---------- SUPPLIED RECORDS ----------

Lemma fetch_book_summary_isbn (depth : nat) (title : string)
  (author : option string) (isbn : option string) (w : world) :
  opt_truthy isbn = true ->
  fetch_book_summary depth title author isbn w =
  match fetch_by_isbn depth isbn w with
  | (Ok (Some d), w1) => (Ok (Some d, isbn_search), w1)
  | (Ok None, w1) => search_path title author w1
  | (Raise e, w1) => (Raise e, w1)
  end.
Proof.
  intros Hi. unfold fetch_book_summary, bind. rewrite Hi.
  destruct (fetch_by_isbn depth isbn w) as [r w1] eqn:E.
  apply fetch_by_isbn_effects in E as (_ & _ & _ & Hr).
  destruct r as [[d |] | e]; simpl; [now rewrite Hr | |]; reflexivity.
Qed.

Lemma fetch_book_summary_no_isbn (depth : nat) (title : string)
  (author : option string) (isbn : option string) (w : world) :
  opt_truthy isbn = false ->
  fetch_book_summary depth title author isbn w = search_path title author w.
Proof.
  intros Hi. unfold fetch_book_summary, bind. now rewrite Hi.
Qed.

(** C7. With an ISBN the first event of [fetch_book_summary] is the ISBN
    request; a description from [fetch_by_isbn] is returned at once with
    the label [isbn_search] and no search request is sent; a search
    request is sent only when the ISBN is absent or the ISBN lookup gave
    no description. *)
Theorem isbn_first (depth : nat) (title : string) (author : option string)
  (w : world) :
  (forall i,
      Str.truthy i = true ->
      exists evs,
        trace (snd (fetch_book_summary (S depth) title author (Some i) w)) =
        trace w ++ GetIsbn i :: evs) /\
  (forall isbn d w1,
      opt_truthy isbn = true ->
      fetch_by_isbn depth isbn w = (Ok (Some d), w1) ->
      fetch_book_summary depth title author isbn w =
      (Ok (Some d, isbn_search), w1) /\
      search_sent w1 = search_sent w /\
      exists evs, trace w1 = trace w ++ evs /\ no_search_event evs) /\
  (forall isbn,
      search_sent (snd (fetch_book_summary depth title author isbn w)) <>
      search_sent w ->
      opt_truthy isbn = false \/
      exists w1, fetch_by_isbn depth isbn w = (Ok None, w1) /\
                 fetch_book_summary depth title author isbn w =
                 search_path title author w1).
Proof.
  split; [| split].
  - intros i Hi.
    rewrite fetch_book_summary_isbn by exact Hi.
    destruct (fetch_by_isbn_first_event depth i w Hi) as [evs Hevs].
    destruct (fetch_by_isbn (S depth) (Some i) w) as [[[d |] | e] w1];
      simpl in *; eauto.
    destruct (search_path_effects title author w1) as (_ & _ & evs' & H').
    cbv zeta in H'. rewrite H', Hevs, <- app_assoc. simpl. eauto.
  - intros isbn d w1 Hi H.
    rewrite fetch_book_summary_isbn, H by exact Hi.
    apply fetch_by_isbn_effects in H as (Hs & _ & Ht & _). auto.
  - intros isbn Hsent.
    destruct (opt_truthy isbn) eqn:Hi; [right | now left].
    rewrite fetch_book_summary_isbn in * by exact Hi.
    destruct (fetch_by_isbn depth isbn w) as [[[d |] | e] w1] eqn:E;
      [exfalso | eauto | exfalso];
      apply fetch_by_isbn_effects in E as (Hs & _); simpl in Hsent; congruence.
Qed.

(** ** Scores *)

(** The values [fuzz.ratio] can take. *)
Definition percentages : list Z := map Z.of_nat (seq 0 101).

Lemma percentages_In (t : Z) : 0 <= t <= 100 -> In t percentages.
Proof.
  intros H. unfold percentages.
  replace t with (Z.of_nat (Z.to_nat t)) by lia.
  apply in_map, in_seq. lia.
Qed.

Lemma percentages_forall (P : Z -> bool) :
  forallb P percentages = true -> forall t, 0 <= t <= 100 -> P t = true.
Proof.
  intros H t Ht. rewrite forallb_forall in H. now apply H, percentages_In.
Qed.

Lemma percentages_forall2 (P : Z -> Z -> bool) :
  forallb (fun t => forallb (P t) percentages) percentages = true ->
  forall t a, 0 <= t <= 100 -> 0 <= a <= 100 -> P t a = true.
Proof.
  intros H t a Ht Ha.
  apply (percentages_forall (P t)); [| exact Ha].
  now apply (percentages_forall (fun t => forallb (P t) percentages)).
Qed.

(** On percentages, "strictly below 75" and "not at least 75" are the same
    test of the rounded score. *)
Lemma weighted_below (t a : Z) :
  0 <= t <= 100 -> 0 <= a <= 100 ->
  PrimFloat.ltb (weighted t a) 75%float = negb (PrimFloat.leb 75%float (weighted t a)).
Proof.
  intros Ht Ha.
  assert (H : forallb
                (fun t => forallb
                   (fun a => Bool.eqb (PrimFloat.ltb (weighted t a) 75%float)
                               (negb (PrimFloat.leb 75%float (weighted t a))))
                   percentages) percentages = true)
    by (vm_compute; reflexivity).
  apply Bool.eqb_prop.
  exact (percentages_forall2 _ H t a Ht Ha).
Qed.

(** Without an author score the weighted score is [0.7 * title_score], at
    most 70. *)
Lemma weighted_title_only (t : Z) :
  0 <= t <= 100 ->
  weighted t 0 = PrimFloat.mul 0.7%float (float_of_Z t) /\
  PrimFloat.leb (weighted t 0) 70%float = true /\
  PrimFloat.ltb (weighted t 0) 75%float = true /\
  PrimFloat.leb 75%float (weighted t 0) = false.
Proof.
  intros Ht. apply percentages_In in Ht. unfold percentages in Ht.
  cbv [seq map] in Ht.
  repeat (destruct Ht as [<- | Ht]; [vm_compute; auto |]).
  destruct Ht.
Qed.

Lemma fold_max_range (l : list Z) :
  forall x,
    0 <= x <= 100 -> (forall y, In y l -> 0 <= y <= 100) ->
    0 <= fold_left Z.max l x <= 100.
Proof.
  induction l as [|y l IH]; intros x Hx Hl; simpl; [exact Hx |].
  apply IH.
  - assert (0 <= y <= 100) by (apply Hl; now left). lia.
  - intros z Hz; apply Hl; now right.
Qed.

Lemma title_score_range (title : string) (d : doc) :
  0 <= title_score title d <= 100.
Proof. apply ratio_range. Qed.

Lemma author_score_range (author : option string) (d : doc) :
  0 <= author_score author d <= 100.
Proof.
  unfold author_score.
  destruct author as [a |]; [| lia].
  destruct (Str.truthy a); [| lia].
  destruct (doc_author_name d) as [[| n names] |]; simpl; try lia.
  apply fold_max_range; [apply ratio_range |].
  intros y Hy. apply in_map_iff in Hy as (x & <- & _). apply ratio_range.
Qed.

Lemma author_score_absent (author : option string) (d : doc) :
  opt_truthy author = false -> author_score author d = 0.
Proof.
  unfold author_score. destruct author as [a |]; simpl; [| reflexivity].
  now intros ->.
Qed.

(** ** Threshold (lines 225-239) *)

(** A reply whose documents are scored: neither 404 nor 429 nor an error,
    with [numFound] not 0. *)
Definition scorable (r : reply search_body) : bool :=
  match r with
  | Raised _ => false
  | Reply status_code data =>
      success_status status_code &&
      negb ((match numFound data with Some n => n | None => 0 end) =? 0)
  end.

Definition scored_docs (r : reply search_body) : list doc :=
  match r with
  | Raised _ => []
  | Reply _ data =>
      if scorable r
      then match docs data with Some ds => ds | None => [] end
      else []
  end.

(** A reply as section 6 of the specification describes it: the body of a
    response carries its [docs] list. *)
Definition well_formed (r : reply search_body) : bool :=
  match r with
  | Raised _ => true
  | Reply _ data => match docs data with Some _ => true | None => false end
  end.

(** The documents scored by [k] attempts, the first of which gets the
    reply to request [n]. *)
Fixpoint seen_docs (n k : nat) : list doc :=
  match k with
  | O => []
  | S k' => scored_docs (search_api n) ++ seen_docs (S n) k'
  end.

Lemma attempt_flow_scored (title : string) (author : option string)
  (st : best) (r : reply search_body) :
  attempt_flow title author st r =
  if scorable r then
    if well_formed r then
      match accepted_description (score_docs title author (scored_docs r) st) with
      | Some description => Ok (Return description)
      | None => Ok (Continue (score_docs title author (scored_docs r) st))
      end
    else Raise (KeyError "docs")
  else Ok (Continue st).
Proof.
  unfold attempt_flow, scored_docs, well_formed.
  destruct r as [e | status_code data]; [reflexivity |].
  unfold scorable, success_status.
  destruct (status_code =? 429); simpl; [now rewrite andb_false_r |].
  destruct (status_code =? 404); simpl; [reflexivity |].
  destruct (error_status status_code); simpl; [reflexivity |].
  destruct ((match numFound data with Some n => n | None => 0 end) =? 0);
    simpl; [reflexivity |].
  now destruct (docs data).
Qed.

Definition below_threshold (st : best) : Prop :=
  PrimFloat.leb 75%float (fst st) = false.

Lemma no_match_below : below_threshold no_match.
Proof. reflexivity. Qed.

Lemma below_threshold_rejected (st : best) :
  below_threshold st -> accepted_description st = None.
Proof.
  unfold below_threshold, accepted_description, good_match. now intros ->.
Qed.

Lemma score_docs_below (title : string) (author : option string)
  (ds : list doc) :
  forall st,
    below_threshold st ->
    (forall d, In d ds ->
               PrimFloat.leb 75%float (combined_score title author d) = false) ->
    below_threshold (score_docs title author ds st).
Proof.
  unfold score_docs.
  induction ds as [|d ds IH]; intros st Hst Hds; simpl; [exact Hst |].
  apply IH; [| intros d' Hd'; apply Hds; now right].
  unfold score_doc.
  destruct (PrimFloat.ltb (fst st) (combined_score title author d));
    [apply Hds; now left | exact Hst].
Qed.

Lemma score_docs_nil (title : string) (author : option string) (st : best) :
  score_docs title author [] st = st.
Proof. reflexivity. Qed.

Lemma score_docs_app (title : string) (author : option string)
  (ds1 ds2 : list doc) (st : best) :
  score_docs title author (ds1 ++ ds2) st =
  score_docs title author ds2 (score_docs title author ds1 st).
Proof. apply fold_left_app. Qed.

----------

WHAT YOU SHOULD DO: Using the entries above, give back exactly the line containing "intros Hi. unfold fetch_book_summary, bind. rewrite", the line containing "(** C7. With", and every line between them, and nothing else.

RESPONSE AREA:
  intros Hi. unfold fetch_book_summary, bind. rewrite Hi.
  destruct (fetch_by_isbn depth isbn w) as [r w1] eqn:E.
  apply fetch_by_isbn_effects in E as (_ & _ & _ & Hr).
  destruct r as [[d |] | e]; simpl; [now rewrite Hr | |]; reflexivity.
Qed.

Lemma fetch_book_summary_no_isbn (depth : nat) (title : string)
  (author : option string) (isbn : option string) (w : world) :
  opt_truthy isbn = false ->
  fetch_book_summary depth title author isbn w = search_path title author w.
Proof.
  intros Hi. unfold fetch_book_summary, bind. now rewrite Hi.
Qed.

(** C7. With an ISBN the first event of [fetch_book_summary] is the ISBN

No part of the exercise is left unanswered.